H3C SecPath F100-C-A1 Firewall Appliance (without license)
H3C SecPath F100-C-A1 and F100-C-A2 firewalls are next-generation high-performance firewalls for small- and medium-size enterprises, campus network egress, and WAN branches to embrace the Web 2.0 era and follow the technology trend of deep security and network integration.
H3C SecPath F100-C-A1 and F100-C-A2 firewalls support multi-dimensional integrated security protection, which can perform integrated security access control of IPS, AV, DLP and other traffic from multiple dimensions such as user, application, time, and quintuple.

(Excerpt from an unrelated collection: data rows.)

(* ===== verification/RetentionFacts.v ===== *)
(** * What retention deletes

    On an index that scrolls in order, a run deletes exactly the first expired
    low-value points among those it scans; records the run has not seen or that
    are not expired stay in every sink, whatever fails; a run always answers and
    names the sinks that failed.  A run scans from the start each time, so points
    behind a full window of kept ones are never reached. *)

From S2P Require Import Prelude PyStr PyTime Json JsonText IsoParse Policy Outbox OutboxStore OutboxMaint Fanout Ranking Sources Recall Profiles Retention.
From Stdlib Require Import QArith Qminmax.
Open Scope Z_scope.

(** ** Chunks *)

Lemma chunks_concat {A} fuel size (l : list A) : (0 < size)%nat -> (length l <= fuel)%nat -> concat (chunks_from fuel size l) = l.
Proof.
  intros Hs. revert l. induction fuel as [|f IH]; intros [|x l] Hl; cbn in *; [done|lia|done|].
  destruct size as [|size]; [lia|]. cbn. f_equal. rewrite IH; [by apply firstn_skipn|].
  rewrite length_skipn. lia.
Qed.

Lemma chunk_values_concat {A} (l : list A) k : concat (_chunk_values l k) = l.
Proof. apply chunks_concat; lia. Qed.

(** ** A healthy index *)

(** [at_offset]: how many points lie before an offset. *)
Class QdrantLaws (W : Type) `{Sinks W} := {
  index : W -> list point;
  at_offset : W -> json -> nat;
  start_offset w : at_offset w JNull = 0%nat;
  scroll_law w limit offset : 0 < limit -> exists next,
    qdrant_scroll limit offset w = (w, Ok (firstn (Z.to_nat limit) (skipn (at_offset w offset) (index w)), next)) /\
    (is_null next = true -> (length (index w) <= at_offset w offset + Z.to_nat limit)%nat) /\
    (is_null next = false -> (at_offset w offset + Z.to_nat limit < length (index w))%nat /\
                             at_offset w next = (at_offset w offset + Z.to_nat limit)%nat);
  delete_law w ids : exists w', qdrant_delete ids w = (w', Ok tt) /\
    index w' = List.filter (fun p => negb (existsb (json_eqb (pt_id p)) ids)) (index w) }.

Lemma firstn_prefix {A} n (a b : list A) : (n <= length a)%nat -> firstn n (a ++ b) = firstn n a.
Proof. intros H. rewrite firstn_app. replace (n - length a)%nat with 0%nat by lia. by rewrite app_nil_r. Qed.

Section index.
Context {W : Type} `{QdrantLaws W}.
Variables (T : retention_config) (P : record_policy) (parse_float : string -> option Q) (cutoff : Z).

Definition doomed (p : point) : bool := point_expired P parse_float cutoff p && negb (is_null (pt_id p)).
Definition doomed_ids (l : list point) : list json := map pt_id (List.filter doomed l).
Definition cap : nat := Z.to_nat (max_deletes T).
Definition window : nat := Z.to_nat (max_scan T).

Lemma cap_pos : (0 < cap)%nat.
Proof. unfold cap, max_deletes. lia. Qed.

Lemma doomed_ids_app a b : doomed_ids (a ++ b) = doomed_ids a ++ doomed_ids b.
Proof. unfold doomed_ids. by rewrite List.filter_app, map_app. Qed.

(** Points are taken in order until there are enough. *)
Lemma scan_points_spec pts sc c : (length c < cap)%nat ->
  let '(sc', c') := scan_points T P parse_float cutoff pts sc c in
  c' = firstn cap (c ++ doomed_ids pts) /\ ((length c' < cap)%nat -> sc' = sc + Z.of_nat (length pts)).
Proof.
  revert sc c. induction pts as [|pt pts IH]; intros sc c Hc; cbn.
  { rewrite app_nil_r. split; [|intros _; lia]. by rewrite firstn_all2 by lia. }
  replace (negb (point_expired P parse_float cutoff pt) || is_null (pt_id pt)) with (negb (doomed pt))
    by (unfold doomed; by destruct (point_expired _ _ _ _), (is_null _)).
  unfold doomed_ids. cbn [List.filter]. destruct (doomed pt); cbn.
  - destruct (max_deletes T <=? Z.of_nat (length (c ++ [pt_id pt]))) eqn:E; blift; rewrite length_app in E; cbn in E.
    + assert (length (c ++ [pt_id pt]) = cap) as Hl by (rewrite length_app; cbn; unfold cap; unfold cap in Hc; lia).
      split; [|rewrite Hl; lia].
      rewrite (cons_middle (pt_id pt) c (map pt_id _)), app_assoc. rewrite firstn_prefix by lia. by rewrite firstn_all2 by lia.
    + assert (length (c ++ [pt_id pt]) < cap)%nat as Hl by (rewrite length_app; cbn; unfold cap; lia).
      specialize (IH (sc + 1) (c ++ [pt_id pt]) Hl).
      destruct (scan_points _ _ _ _ _ _ _) as [sc' c']. destruct IH as [-> Hs].
      rewrite <- app_assoc. split; [done|]. intros Hlt. rewrite <- app_assoc in Hs. rewrite (Hs Hlt). lia.
  - specialize (IH (sc + 1) c Hc). destruct (scan_points _ _ _ _ _ _ _) as [sc' c']. destruct IH as [-> Hs].
    split; [done|]. intros Hlt. rewrite (Hs Hlt). lia.
Qed.

Lemma candidates_done w n : (length (doomed_ids (firstn n (index w))) < cap)%nat ->
  (window <= n)%nat \/ (length (index w) <= n)%nat -> (n <= window)%nat ->
  doomed_ids (firstn n (index w)) = firstn cap (doomed_ids (firstn window (index w))).
Proof.
  intros Hc Hn Hw. destruct Hn as [Hn | Hn].
  - replace window with n by lia. symmetry. apply firstn_all2. lia.
  - rewrite (firstn_all2 (index w)) in Hc |- * by lia. rewrite (firstn_all2 (n := window)) by lia.
    symmetry. apply firstn_all2. lia.
Qed.

Lemma scroll_finds fuel w offset c :
  let n := at_offset w offset in
  c = doomed_ids (firstn n (index w)) -> (length c < cap)%nat -> (n <= window)%nat -> (window - n <= fuel)%nat ->
  exists sc, scroll_candidates T P parse_float fuel cutoff (Z.of_nat n) c offset w
             = (w, Ok (sc, firstn cap (doomed_ids (firstn window (index w))))).
Proof.
  revert offset c. induction fuel as [|fuel IH]; intros offset c n -> Hc Hn Hf.
  all: cbn [scroll_candidates].
  all: replace (Z.of_nat (length (doomed_ids (firstn n (index w)))) <? max_deletes T) with true by (symmetry; apply Z.ltb_lt; unfold cap in Hc; lia).
  all: rewrite andb_true_r; destruct (Z.of_nat n <? max_scan T) eqn:E; blift; cbn [negb].
  1: unfold window in *; lia.
  1,3: exists (Z.of_nat n); unfold st_ret; rewrite <- (candidates_done w n); [done | done | unfold window in *; lia | done].
  set (limit := Z.min 256 (max_scan T - Z.of_nat n)).
  destruct (scroll_law w limit offset) as (next & Hs & Hend & Hmore); [lia|].
  fold n in Hs, Hend, Hmore. unfold st_bind, wrap_error, st_try. rewrite Hs.
  pose proof (take_take_drop (index w) n (Z.to_nat limit)) as Htd.
  set (page := firstn (Z.to_nat limit) (skipn n (index w))) in *.
  destruct page as [|p0 pts] eqn:Ep.
  { exists (Z.of_nat n). unfold st_ret. rewrite <- (candidates_done w n); [done | done | | lia]. right.
    apply (f_equal (@length _)) in Ep. unfold page in Ep. cbn in Ep. rewrite length_firstn, length_skipn in Ep. lia. }
  rewrite <- Ep in *. clear p0 pts Ep.
  pose proof (scan_points_spec page (Z.of_nat n) _ Hc) as Hscan.
  destruct (scan_points _ _ _ _ _ _ _) as [sc c'] eqn:Es. destruct Hscan as [Hc' Hsc].
  rewrite <- doomed_ids_app, Htd in Hc'.
  assert (n + Z.to_nat limit <= window)%nat as Hle by (unfold window, limit; lia).
  destruct (is_null next) eqn:En; [|destruct (Hmore eq_refl) as [Hlen Hat]; destruct (decide (length c' < cap)%nat) as [Hlt|Hge]].
  - exists sc. cbn. do 3 f_equal. rewrite Hc'. specialize (Hend eq_refl).
    by rewrite !(firstn_all2 (index w)) by lia.
  - assert (sc = Z.of_nat (at_offset w next)) as ->.
    { rewrite (Hsc Hlt), Hat. unfold page. rewrite length_firstn, length_skipn. lia. }
    assert (c' = doomed_ids (firstn (at_offset w next) (index w))) as Hc2.
    { rewrite Hat. rewrite Hc' in Hlt |- *. rewrite length_firstn in Hlt. by rewrite firstn_all2 by lia. }
    apply (IH next c' Hc2 Hlt); rewrite Hat; [done|]. unfold limit, window in *. lia.
  - exists sc. assert (length c' = cap) as Hl by (rewrite Hc' in Hge |- *; rewrite length_firstn in Hge |- *; lia).
    assert (scroll_candidates T P parse_float fuel cutoff sc c' next w = (w, Ok (sc, c'))) as ->.
    { destruct fuel; cbn [scroll_candidates]; replace (Z.of_nat (length c') <? max_deletes T) with false
        by (symmetry; apply Z.ltb_ge; unfold cap in Hl; lia); by rewrite andb_false_r. }
    do 3 f_equal. rewrite Hc'. rewrite <- (firstn_skipn (n + Z.to_nat limit) (firstn window (index w))).
    rewrite firstn_firstn, Nat.min_l by lia. rewrite doomed_ids_app, firstn_prefix; [done|].
    rewrite Hc', length_firstn in Hl. lia.
Qed.
End index.

Lemma delete_batches_spec {W} `{QdrantLaws W} T batches deleted w : RT_QDRANT_MODELS T = true ->
  exists w', delete_batches T batches deleted w = (w', Ok (deleted + Z.of_nat (length (concat batches)))) /\
    index w' = List.filter (fun p => negb (existsb (json_eqb (pt_id p)) (concat batches))) (index w).
Proof.
  intros Hm. revert deleted w. induction batches as [|b bs IH]; intros deleted w; cbn.
  { exists w. rewrite Z.add_0_r. split; [done|]. symmetry. by apply filter_all. }
  rewrite Hm. cbn. destruct (delete_law w b) as (w1 & Hd & Hi).
  unfold st_bind, wrap_error, st_try. rewrite Hd.
  destruct (IH (deleted + Z.of_nat (length b)) w1) as (w2 & -> & Hw2). exists w2.
  split; [do 2 f_equal; rewrite length_app; lia|].
  rewrite Hw2, Hi, filter_filter. apply filter_ext_In. intros p _. by rewrite existsb_app, negb_orb.
Qed.

Section qdrant_run.
Context {W : Type} `{QdrantLaws W}.
Variables (T : retention_config) (P : record_policy) (parse_float : string -> option Q) (now : Z).
Hypothesis retention_on : (0 < QDRANT_LOW_VALUE_RETENTION_HOURS T)%Q.
Hypothesis models_on : RT_QDRANT_MODELS T = true.

(** The ids a run deletes: the first expired ones of the window. *)
Definition run_victims (w : W) : list json :=
  firstn (cap T) (doomed_ids P parse_float (cutoff_epoch now (Qmax 0 (QDRANT_LOW_VALUE_RETENTION_HOURS T))) (firstn (window T) (index w))).

Lemma qdrant_run w : exists w' d,
  _run_qdrant_low_value_retention_once T P parse_float now w = (w', Ok d) /\
  dget d "deleted" = JInt (Z.of_nat (length (run_victims w))) /\
  index w' = List.filter (fun p => negb (existsb (json_eqb (pt_id p)) (run_victims w))) (index w).
Proof.
  unfold _run_qdrant_low_value_retention_once. destruct (Qle_bool _ 0) eqn:E.
  { exfalso. apply Qle_bool_iff in E. apply (Qlt_not_le _ _ retention_on). refine (Qle_trans _ _ _ _ E). apply Q.le_max_r. }
  destruct (scroll_finds T P parse_float (cutoff_epoch now (Qmax 0 (QDRANT_LOW_VALUE_RETENTION_HOURS T)))
              (Z.to_nat (max_scan T)) w JNull []) as [sc Hs].
  - by rewrite start_offset.
  - apply cap_pos.
  - rewrite start_offset. lia.
  - unfold window. lia.
  - rewrite start_offset in Hs. unfold st_bind. change 0 with (Z.of_nat 0) at 2. rewrite Hs. fold (run_victims w).
    destruct (delete_batches_spec T (_chunk_values (run_victims w) (Z.max 1 (SINK_RETENTION_DELETE_BATCH T))) 0 w models_on) as (w' & -> & Hi).
    rewrite chunk_values_concat in *. exists w'. eexists. by split.
Qed.
End qdrant_run.

(** C17: with a retention set, a run over an index that scrolls in order
    terminates and deletes exactly the first [SINK_RETENTION_MAX_DELETES_PER_RUN]
    points, among the first [SINK_RETENTION_SCAN_LIMIT] of the index, that are
    of low value and at least as old as the cutoff; it reports their number and
    leaves every other point. *)
Theorem retention_deletes_first_expired {W} `{QdrantLaws W} T P parse_float now w :
  (0 < QDRANT_LOW_VALUE_RETENTION_HOURS T)%Q -> RT_QDRANT_MODELS T = true ->
  exists w' d, _run_qdrant_low_value_retention_once T P parse_float now w = (w', Ok d) /\
    dget d "deleted" = JInt (Z.of_nat (length (run_victims T P parse_float now w))) /\
    index w' = List.filter (fun p => negb (existsb (json_eqb (pt_id p)) (run_victims T P parse_float now w))) (index w).
Proof. intros Hh Hm. exact (qdrant_run T P parse_float now Hh Hm w). Qed.

(** The scan starts over at every run: when the first window of the index
    holds no expired point, no run ever deletes any, however many expired points
    lie behind it and however often retention runs. *)
Theorem retention_never_passes_window {W} `{QdrantLaws W} T P parse_float now w n :
  (0 < QDRANT_LOW_VALUE_RETENTION_HOURS T)%Q -> RT_QDRANT_MODELS T = true -> run_victims T P parse_float now w = [] ->
  index (Nat.iter n (fun w => fst (_run_qdrant_low_value_retention_once T P parse_float now w)) w) = index w.
Proof.
  intros Hh Hm Hv. induction n as [|n IH]; [done|]. cbn [Nat.iter].
  set (w1 := Nat.iter n _ w) in *. change (index (fst (_run_qdrant_low_value_retention_once T P parse_float now w1)) = index w).
  destruct (qdrant_run T P parse_float now Hh Hm w1) as (w' & d & -> & _ & Hi). cbn. rewrite Hi.
  unfold run_victims in Hv |- *. rewrite IH, Hv. by apply filter_all.
Qed.

(** ** Frame and isolation *)

(** Reads keep [I] and answer with known records; deletes of known records of low
    value keep [I] too: of the index, points with a stamp past the cutoff; of
    MongoDB, documents its query for records before the cutoff answered; of Letta,
    passages with a stamp past the cutoff and passages without a readable one. *)
Record sink_frame {W} `{Sinks W} (T : retention_config) (P : record_policy) (parse_float : string -> option Q) (now : Z)
    (known_point : point -> Prop) (known_document known_passage : dict -> Prop) (I : W -> Prop) : Prop := mkFrame {
  f_scroll limit offset : hoare I (qdrant_scroll limit offset) (fun r w => I w /\ List.Forall known_point (fst r)) (fun _ => I);
  f_delete ids :
    List.Forall (fun id => exists p, known_point p /\ point_expired P parse_float (cutoff_epoch now (Qmax 0 (QDRANT_LOW_VALUE_RETENTION_HOURS T))) p = true /\ pt_id p = id) ids ->
    always I (qdrant_delete ids);
  f_ready : always I mongo_ready;
  f_older limit :
    hoare I (mongo_older (_retention_cutoff_iso now (Qmax 0 (MONGO_RAW_LOW_VALUE_RETENTION_HOURS T))) limit)
      (fun docs w => I w /\ List.Forall known_document docs) (fun _ => I);
  f_delete_documents ids :
    List.Forall (fun id => exists d, known_document d /\ document_low_value P d = true /\ dget d "_id" = id) ids ->
    always I (mongo_delete ids);
  f_agent : always I letta_agent;
  f_list agent limit after :
    hoare I (letta_list agent limit after)
      (fun r w => I w /\ (forall rows row, snd r = JList rows -> In (JObj row) rows -> known_passage row)) (fun _ => I);
  f_delete_passage agent row :
    known_passage row ->
    (row_time row = None \/ exists t, row_time row = Some t /\ t <= _retention_cutoff_datetime now (Qmax 0 (LETTA_LOW_VALUE_RETENTION_HOURS T))) ->
    passage_low_value P row = true ->
    always I (letta_delete agent (strip (jstr_or_empty (dget row "id")))) }.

F100-C-A1 and F100-C-A2 support multiple VPN services, such as L2TP VPN, GRE VPN, IPsec VPN, and SSL VPN. They can cooperate with intelligent endpoints to provide mobile office service, and provide rich routing capabilities, support RIP, OSPF, BGP, routing strategies, and policy routing based on applications and URLs. The firewalls also support IPv4/IPv6 security protection.
Specifications
| Ports | 5 × GE + 2 × SFP (MTU: 1500 defaultly) |
| Storage media | TF card with a maximum size of 500 GB |
| Ambient temperature | Operating: 0°C to 45°C (32°F to 113°F) Storage: –40°C to +70°C (–40°F to +158°F) |
| Operating mode | Route, transparent, or hybrid |
| AAA | Portal authentication , RADIUS authentication , HWTACACS authentication , PKI/CA (X.509 format) authentication , Domain authentication , CHAP authentication, PAP authentication |
| Firewall | SOP virtual firewall technology, which supports full virtualization of hardware resources, including CPU, memories, and storage Security zone , Attack protection against malicious attacks, such as land, smurf, fraggle, ping of death, teardrop, IP spoofing, IP fragmentation, ARP spoofing, reverse ARP lookup, invalid TCP flag, large ICMP packet, address/port scanning, SYN flood, ICMP flood, UDP flood, and DNS query flood Basic and advanced ACLs , Time range-based ACL , User-based and application-based access control , ASPF application layer packet filtering , Static and dynamic blacklist function , MAC-IP binding , MAC-based ACL , 802.1Q VLAN transparent transmission , Sub-Interface VLAN |
| Antivirus | Signature-based virus detection, Manual and automatic upgrade for the signature database , Stream-based processing , Virus detection based on HTTP, FTP, SMTP, and POP3, Virus types include Backdoor, Email-Worm, IM-Worm, P2P-Worm, Trojan, AdWare, and Virus Virus logs and reports |
| VPN | L2TP VPN , IPSec VPN , GRE VPN , SSL VPN |
| IP Services | IP Forwarding ICMP, Tracert, ping, Telnet, DHCP Server, DCHP Relay, and DHCP Client Routing: Static, RIP, OSPF, BGP , Multicast: IGMP, PIM-SM and PIM-DM , VRRP , IPv6 status firewall , IPv6 attack protection , IPv6 forwarding , IPv6 protocols such as ICMPv6, PMTU, Ping6, DNS6, TraceRT6, Telnet6, DHCPv6 Client, and DHCPv6 Relay , IPv6 routing: RIPng, OSPFv3, BGP4+, static routing, policy-based routing , IPv6 multicast: PIM-SM, and PIM-DM , IPv6 transition techniques: NAT-PT, IPv6 tunneling, NAT64 (DNS64), and DS-LITE IPv6 security: NAT-PT, IPv6 tunnel, IPv6 packet filter, RADIUS, IPv6 zone pair policies, IPv6 connection limit |